Putin o dönem, tereddüt ederek de olsa yine de sorumluluk aldığı emeklilik reformunu imzaladı. Emeklilik yaşını kademeli olarak yükselten bu yasa Putin’e olan güvenoyunu düşürdü.
Putin'in reytingi düştü, liyakatini onaylayanların payı düştü, ülkedeki sorunlardan onu sorumlu tutanların payına eşit hale geldi.
Sonuç olarak, Temmuz 2021'e kadar, Putin'in liyakatini ilk kez onaylayanların payı %42'ye düşerek, ülkedeki sorunlar için onu suçlayanların payından (%54) önemli ölçüde daha az oldu.
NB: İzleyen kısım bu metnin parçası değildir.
(** * History service of the workbench: navigation stack, global history,
      recently closed editors and last edit location

    A shallow embedding of
    [src/vs/workbench/services/history/browser/historyService.ts].

    The service is single threaded and every handler runs to completion, so
    each handler becomes a function from state to state.  The two places
    where the source awaits ([navigate] and [doReopenLastClosedEditor]) are
    made explicit: a navigation leaves the flag [navigatingInEditorStack]
    raised until [navigateSettled] runs, and the reopen chain is run against
    an oracle that tells which opens yield an editor pane.

    The opens that the service asks of the editor service, and the
    activations of [reopenLastClosedEditor], are recorded in the field
    [calls] of the state.  Context keys are written through to an external
    service and are not part of the state. *)

From Stdlib Require Import String ZArith List Bool Lia PeanoNat.
Import ListNotations.
Local Open Scope Z_scope.

Set Implicit Arguments.

(** ** Data model *)

(** A resource location.  Only the scheme is inspected by the service
    itself; every comparison goes through the host ([extUri]). *)
Record URI : Type := mkURI {
  scheme : string;
  path : list string
}.

(** Modelled from the spec: [EditorPaneSelectionCompareResult] is declared in
    [vs/workbench/common/editor], which is not among the sources; the spec
    names its members IDENTICAL, DIFFERENT and PARTIALLY_DIFFERENT. *)
Inductive EditorPaneSelectionCompareResult : Type :=
| IDENTICAL
| PARTIALLY_DIFFERENT
| DIFFERENT.
Lemma tokenize_from_word (w current : string) :
  all_chars is_word_char w = true ->
  tokenize_from w current []
  = match (current ++ w)%string with
    | EmptyString => []
    | String _ _ => [(current ++ w)%string]
    end.
Proof.
  revert current. induction w as [| x w IH]; intros current Hw; simpl.
  - rewrite string_app_nil_r. now destruct current.
  - simpl in Hw. apply andb_true_iff in Hw as [Hx Hw].
    rewrite (word_char_isalnum x Hx), (tolower_word_char x Hx), (IH _ Hw).
    now rewrite string_app_assoc.
Qed.

Lemma tokenize_lower_from (text current : string) (tokens : list string) :
  tokenize_from (lower text) current tokens = tokenize_from text current tokens.
Proof.
  revert current tokens. induction text as [| c rest IH]; intros current tokens; simpl;
    [reflexivity |].
  rewrite isalnum_tolower_eq, tolower_idem.
  destruct (isalnum c); [apply IH |].
  destruct current; apply IH.
Qed.

(** X2.  Every word that [tokenize] returns has at least one byte and holds
    digits and lower-case letters only, whatever the text. *)
Theorem tokenize_yields_words (text : string) :
  Forall (fun w => is_word w = true) (tokenize text).
Proof.
  unfold tokenize. now apply tokenize_from_words.
Qed.

(** X3.  A byte that is neither a letter nor a digit separates words and
    nothing else: the words of [a], that byte, [b] are the words of [a]
    followed by the words of [b]. *)
Theorem tokenize_splits_at_separator (a b : string) (c : ascii) :
  isalnum c = false ->
  tokenize (a ++ String c b) = (tokenize a ++ tokenize b)%list.
Proof.
  intros Hc. unfold tokenize at 1 2. now apply tokenize_from_separator.
Qed.

Lemma tokenize_splits_at_separator_witness :
  isalnum "," = false /\
  tokenize ("Nice day" ++ String "," " isn't it?")
  = (tokenize "Nice day" ++ tokenize " isn't it?")%list.
Proof.
  split; [reflexivity |].
  apply (tokenize_splits_at_separator "Nice day" " isn't it?" ","). reflexivity.
Defined.
(** * TextArena / clembench integration: the game master's turn loop

    A shallow embedding of
      - [clem_observation_wrapper.py] (the per-player observation cursor),
      - [ta_master.py] (the game master: observe, step, round bookkeeping,
        end of game),
      - [submasters.py] (single-player and two-player outcome metrics),
      - [master.py] (selection of master and scorer class),
    followed by the properties proved about them.

    Python objects are modelled as records, dicts as [gmap], the set of
    players that acted as a [gset], exceptions as the left summand of
    [result], and the methods of the game master as computations in a
    state-and-exception monad over the game master's fields. *)

From Stdlib Require Import ZArith QArith String Ascii List Lia.
From stdpp Require Import base option list gmap sets strings pretty.

Close Scope Q_scope.
Open Scope Z_scope.
Open Scope string_scope.

(** ** Exceptions and results *)

Inductive exn :=
  | KeyError (key : string)
  | AttributeError (attr : string)
  | TypeError (msg : string)
  | ValueError (msg : string)
  | AssertionError (msg : string)
  | EnvError (msg : string)
  | ModelError (msg : string).

(** [inl e]: the call raised [e]; [inr a]: the call returned [a]. *)
Definition result (A : Type) : Type := exn + A.

Definition raise {A} (e : exn) : result A := inl e.
Definition ret {A} (a : A) : result A := inr a.

Definition rbind {A B} (r : result A) (k : A → result B) : result B :=
  match r with
  | inl e => inl e
  | inr a => k a
  end.
Definition handleInnerPayload (chatId fromPubKey : string) (inner : Json)
    (messageId : option string) : M unit :=
  state ← getState;
  match inner with
  | JInner (inner_text body replyTo) =>
      id ← orRandomId messageId;
      timestamp ← now;
      let message :=
        mkMessage id chatId kind_text fromPubKey None (Some body) timestamp
          (Some msg_delivered) None replyTo None None None None None in
      setMessage message;;
      let isActive := bool_decide (activeChatId state = Some chatId) in
      setState (set_messages (λ ms, updateMessageList ms chatId message));;
      setChatsM (receiveIntoChat chatId isActive)
  | JInner (inner_reaction targetId emoji) =>
      id ← randomId;
      timestamp ← now;
      let reaction := mkReaction id targetId fromPubKey emoji timestamp in
      setReaction reaction;;
      setState (set_reactions (λ rs,
        <[targetId := default [] (rs !! targetId) ++ [reaction]]> rs))
  | JInner (inner_edit targetId newBody) =>
      match findMessage state chatId targetId with
      | Some existing => setMessage (withEdit newBody existing)
      | None => mret tt
      end;;
      setState (set_messages (λ ms,
        mergeMessageUpdate ms chatId targetId (withEdit newBody)))
  | JInner (inner_delete targetId) =>
      match findMessage state chatId targetId with
      | Some existing => setMessage (withDeleted existing)
      | None => mret tt
      end;;
      setState (set_messages (λ ms,
        mergeMessageUpdate ms chatId targetId withDeleted))
  | JInner (inner_typing isTyping) =>
      setState (set_typing (λ ty,
        <[chatId := <[fromPubKey := isTyping]> (default ∅ (ty !! chatId))]> ty))
  | JInner (inner_attachment_meta attachmentId name mime size totalChunks) =>
      id ← orRandomId messageId;
      timestamp ← now;
      let message :=
        mkMessage id chatId kind_attachment_meta fromPubKey None (Some name)
          timestamp (Some msg_delivered) None None None None None
          (Some attachmentId) None in
      let attachment :=
        mkAttachment attachmentId id name mime size None (Some totalChunks)
          (Some 0) (Some ∅) false in
      setMessage message;;
      setAttachment attachment;;
      setState (set_messages (λ ms, updateMessageList ms chatId message));;
      setState (set_attachments (λ ats, <[attachmentId := attachment]> ats))
  | JInner (inner_attachment_chunk attachmentId index _ data) =>
      found ← match attachments state !! attachmentId with
              | Some a => mret (Some a)
              | None => getAttachment attachmentId
              end;
      match found with
      | None => mret tt
      | Some attachment =>
          let nextChunks := <[index := data]> (default ∅ (chunks attachment)) in
          let received := size nextChunks in
          let complete :=
            bool_decide (Some received = attachment_totalChunks attachment) in
          mergedData ←
            (if complete then
               merged ← liftExc (mergeChunks
                 (merge_sort key_le (map_to_list nextChunks)));
               mret (Some (bytesToBase64 merged))
             else mret (attachment_data attachment));
          let updated :=
            mkAttachment (attachment_id attachment)
              (attachment_messageId attachment) (attachment_name attachment)
              (mime attachment) (attachment_size attachment) mergedData
              (attachment_totalChunks attachment) (Some received)
              (Some nextChunks) complete in
          setAttachment updated;;
          setState (set_attachments (λ ats,
            <[attachment_id updated := updated]> ats))
      end
  | JInner inner_rekey =>
      match List.find (λ item, String.eqb (chat_id item) chatId) (chats state)
      with
      | None => mret tt
      | Some chat =>
          resetSession chatId (chat_kind chat) (Some fromPubKey);;
          notice ← createSystemMessage chatId "Session rekeyed by peer.";
          setState (set_messages (λ ms, updateMessageList ms chatId notice))
      end
  | _ => mret tt
  end.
Bu tabii ki devam eden ekonomik durgunluk ve covid-19 ile açıklanabilir. Ama asıl mesele dış politikada düğümleniyor.
Görünüşe göre, Putin'e veya en yakın çevresi haline gelenlere, halkın eğilimini geri döndürmenin tek yolunun Batı ile ilişkileri ağırlaştırmak, kötüleştirmek, Batıdan uzaklaşarak riskli Kuzey Kore yolunu izlemek olduğu görülüyordu.
Ama insanların tavırları değişti. Kamuoyu Batı karşıtı söylem ve siyasetten bıktı. Rusların üçte ikisi şimdi Batı'ya karşı tutumlarını iyi olarak nitelendiriyor.